Monday, April 13, 2020

This past season’s avian (bird) activity

The avian focus area is inside the
red boundary line. 


There are three stages of getting a bird species (e.g. tui) re-established into an area.
1/ the bird is seen outside the breeding season.
2/ they are present during the breeding season and they develop a territory and nest.
3/ Chicks survive to fledge
It is not until stage 3 that a species can truly be classified as re-established. For most indigenous species this will require the removal of rats, possums and mustelids*.
Prior to our aggressive rat and possum eradication policy (there has been no signs of mustelids) in Mangaiti Gully which started in 2016 it was rare to see any juvenile birds outside the occasional fantail.

* ferrets, stoats & weasels

Tui

Photo by Owen Cole

The Halo project must be credited with getting tui back into Hamilton City in large enough numbers to re-establish. It is hoped that kereru / woodpigeon and bellbirds will also follow.  In Mangaiti Gully since 2016 there has been a year on year increase to the point that sightings of juvenile tui during the  breeding season are now a common sight and tui are now moving out of the gully into the suburbs. We recorded a tui nest this season. A grandson of one of our volunteers edited the recordings into a You Tube clip

Owl nest



When the arborist was installing a bat home in a large old pine, he found a morepork / ruru nesting in a hollow in the trunk. Using a motion activated field camera we filmed the morepork’s nesting activity. There was at least one chick being feed. Open the attached 10 sec video clip to see the owl approaching the nest and feeding a chick.  Filmed on the 21st December.

 A further owl observation was made not all that far from the nest this month (April) by a family getting “nature time” during the lock down. They found a morepork perched in a tree down in the gully.  They had a special time looking at it and it looking at them.  They were only 1 metre away from it! 



White-faced heron nesting

A white-faced heron chick. A difficult photo shot because of the
height above the ground and many branches.

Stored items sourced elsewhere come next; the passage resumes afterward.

Lemma wp_mem {S R A} (o : option A) a (s : S) Q (QR : R -> S -> Prop) :
  o = Some a -> Q a s -> wp (mem o) s Q QR.
Proof. by intros ->. Qed.

Lemma wp_fn {S R R'} (m : stmt S R R) (s : S) Q (QR : R' -> S -> Prop) :
  wp m s Q Q -> wp (fn m) s Q QR.
Proof. unfold wp, fn. by destruct (m s). Qed.

Lemma wp_Next {S R A} (m : stmt S R A) s a s' Q (QR : R -> S -> Prop) :
  m s = Next a s' -> Q a s' -> wp m s Q QR.
Proof. unfold wp. by intros ->. Qed.

Lemma wp_elim {S R A} (m : stmt S R A) s a s' Q (QR : R -> S -> Prop) :
  wp m s Q QR -> m s = Next a s' -> Q a s'.
Proof. unfold wp. intros Hw E. by rewrite E in Hw. Qed.

Lemma wp_run {S R A} (m : stmt S R A) s Q :
  wp m s Q (fun _ _ => False) -> exists a s', m s = Next a s' /\ Q a s'.
Proof. unfold wp. destruct (m s); try done. eauto. Qed.

(** One statement of a sequence. *)
Ltac wp_step :=
  lazymatch goal with
  | |- wp (bind _ _) _ _ _ => apply wp_bind
  | |- wp (ret _) _ _ _ => apply wp_ret
  | |- wp (return_ _) _ _ _ => apply wp_return
  | |- wp get _ _ _ => apply wp_get
  | |- wp (modify _) _ _ _ => apply wp_modify
  | |- wp (fn _) _ _ _ => apply wp_fn
  end; cbv beta.

Ltac wp_steps := repeat wp_step.

(** ** Preservation

    Whatever a statement does, if it completes or returns it keeps [P]. *)

Definition keeps {S R A} (P : S -> Prop) (m : stmt S R A) : Prop :=
  forall s, P s -> match m s with Next _ s' | Return _ s' => P s' | Fault | Spin => True end.

Lemma keeps_bind {S R A B} P (m : stmt S R A) (k : A -> stmt S R B) :
  keeps P m -> (forall a, keeps P (k a)) -> keeps P (bind m k).
Proof.
  intros Hm Hk s Hs. specialize (Hm s Hs). unfold bind.
  destruct (m s) as [a s'|r s'| |]; [by apply Hk|done..].
Qed.

Lemma keeps_Next {S R A} (P : S -> Prop) (m : stmt S R A) s a s' : keeps P m -> P s -> m s = Next a s' -> P s'.
Proof. intros Hk Hs E. specialize (Hk s Hs). by rewrite E in Hk. Qed.

Lemma keeps_get {S R} (P : S -> Prop) : keeps P (@get S R).
Proof. intros s Hs. exact Hs. Qed.

Lemma keeps_ret {S R A} (P : S -> Prop) (a : A) : keeps P (@ret S R A a).
Proof. intros s Hs. exact Hs. Qed.

Lemma keeps_return {S R A} (P : S -> Prop) (r : R) : keeps P (@return_ S R A r).
Proof. intros s Hs. exact Hs. Qed.

Lemma keeps_mem {S R A} (P : S -> Prop) (o : option A) : keeps P (@mem S R A o).
Proof. intros s Hs. by destruct o. Qed.

Lemma keeps_fault {S R A} (P : S -> Prop) : keeps P (fun _ => @Fault S R A).
Proof. done. Qed.

Lemma keeps_modify {S R} (P : S -> Prop) (f : S -> S) :
  (forall s, P s -> P (f s)) -> keeps P (@modify S R f).
Proof. intros Hf s Hs. by apply Hf. Qed.

Lemma keeps_fn {S R R'} P (m : stmt S R R) : keeps P m -> keeps P (@fn S R R' m).
Proof. intros Hm s Hs. specialize (Hm s Hs). unfold fn. by destruct (m s). Qed.

#[export] Hint Resolve keeps_get keeps_ret keeps_return keeps_mem keeps_fault : keeps.

Lemma cdiv_pos a b : 0 <= a -> 0 < b -> cdiv a b = Some (a / b).
Proof.
  intros Ha Hb. unfold cdiv. rewrite (proj2 (Z.eqb_neq b 0)) by lia.
  by rewrite Z.quot_div_nonneg.
Qed.

(** ** Lemmas on lists *)

Lemma Forall2_of_Forall {A B} (P : A -> Prop) (Q : B -> Prop) l k :
  Forall P l -> Forall Q k -> length l = length k -> Forall2 (fun a b => P a /\ Q b) l k.
Proof.
  intros Hl. revert k. induction Hl as [|a l Ha _ IH]; intros [|b k] Hk HL; try done.
  apply Forall_cons_1 in Hk as [Hb Hk]. constructor; [done|]. apply IH; [done|]. by injection HL.
Qed.

(** ** Lemmas on machine integers *)

Lemma u8_id z : is_u8 z -> u8 z = z.
Proof. intros. apply Z.mod_small. clia. Qed.

Lemma u16_id z : is_u16 z -> u16 z = z.
Proof. intros. apply Z.mod_small. clia. Qed.

Lemma u32_id z : is_u32 z -> u32 z = z.
Proof. intros. apply Z.mod_small. clia. Qed.

Lemma s16_id z : is_s16 z -> s16 z = z.
Proof. intros. unfold s16. rewrite Z.mod_small; clia. Qed.

Lemma s32_id z : is_s32 z -> s32 z = z.
Proof. intros. unfold s32. rewrite Z.mod_small; clia. Qed.

Lemma s64_id z : - 2 ^ 63 <= z < 2 ^ 63 -> s64 z = z.
Proof. intros Hz. unfold s64. rewrite Z.mod_small; lia. Qed.

Lemma u8_range z : is_u8 (u8 z).
Proof. apply Z.mod_pos_bound. lia. Qed.

Lemma u16_range z : is_u16 (u16 z).
Proof. apply Z.mod_pos_bound. lia. Qed.

Lemma u32_range z : is_u32 (u32 z).
Proof. apply Z.mod_pos_bound. lia. Qed.

Lemma s16_range z : is_s16 (s16 z).
Proof. unfold s16. pose proof (Z.mod_pos_bound (z + 2 ^ 15) (2 ^ 16)). clia. Qed.

Lemma s32_range z : is_s32 (s32 z).
Proof. unfold s32. pose proof (Z.mod_pos_bound (z + 2 ^ 31) (2 ^ 32)). clia. Qed.

#[export] Hint Resolve u8_range u16_range u32_range s16_range s32_range : cint.

(** The two ways an unsigned sum can wrap: the C idiom [s += a; if (s < a)]
    tests exactly for the carry. *)
Lemma u32_add_carry a b :
  is_u32 a -> is_u32 b ->
  (u32 (a + b) <? b) = true -> u32 (a + b) = a + b - 2 ^ 32 /\ 2 ^ 32 <= a + b.
Proof.
  intros Ha Hb E. apply Z.ltb_lt in E.
  assert (2 ^ 32 <= a + b) as Hc.
  { destruct (Z_lt_le_dec (a + b) (2 ^ 32)); [|done].
    rewrite u32_id in E; clia. }
  split; [|done]. unfold u32.
  rewrite <- (Z.mod_small (a + b - 2 ^ 32) (2 ^ 32)) by clia.
  rewrite <- (Z_mod_plus_full (a + b - 2 ^ 32) 1). f_equal. lia.
Qed.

Photo by Owen Cole

In the old pines just west of Sexton Road and tucked in behind Rototuna Primary School a pair of white-faced herons have been nesting for the last few years. This year we took more interest in recording and observing them. They raised one chick to fledge. Other years they have had two. Old mature pine trees are an ideal nesting tree for them with lots of horizonal branches which to build their very unstructured nest of sticks. The height above the ground made observing and photographing difficult. This same height gives them a certain amount of protection from rats and possums (no pest control here) particularly in pine trees which have no appeal to either of the pests as a tree food source, but there are other threats. There was an observation in another area of a harrier hawk attacking and eating the contents of a white-faced heron nest. There was much commotion by the parents but to no avail. 

Kingfisher

Photo by Rex Bushell

While observing the tui nest, two kingfishers were high up on the dead willow branch. One, a parent, and the other a fledging following the parent and being feed cicadas. According to the bird photographer and observer G.J.H.Moon, the Kingfisher population took a dive with the introduction of the myna. The myna usually robs the Kingfishers nest after the four to five eggs hatch and the parents are away leaving the chicks unattended.

If there are normally four to five eggs, one wonders what happened to the other chicks? The photo is of another not quite fully airborne fledging, taken some days later in the same vicinity.  No sign of mum or dad though. 

Brown Quail


Brown quail. Photo by Peter Reese (Not in Mangaiti)
A brown quail was sighted around the pond on Tuesday 10th March with another two sightings over the next few weeks. These interesting little birds were introduced from Australia so they cannot be classified as native. They are common in Northland and classified as moderately common in the Waikato. They are not strong fliers and tend to have a rapid short flight when disturbed as this one did.

It would be good to have them establish themselves in the gully. They are ground nesters laying 7 – 12 eggs. Even if the rats and possums where taken out, the quail would still be vulnerable to hedgehog and domestic cat predation.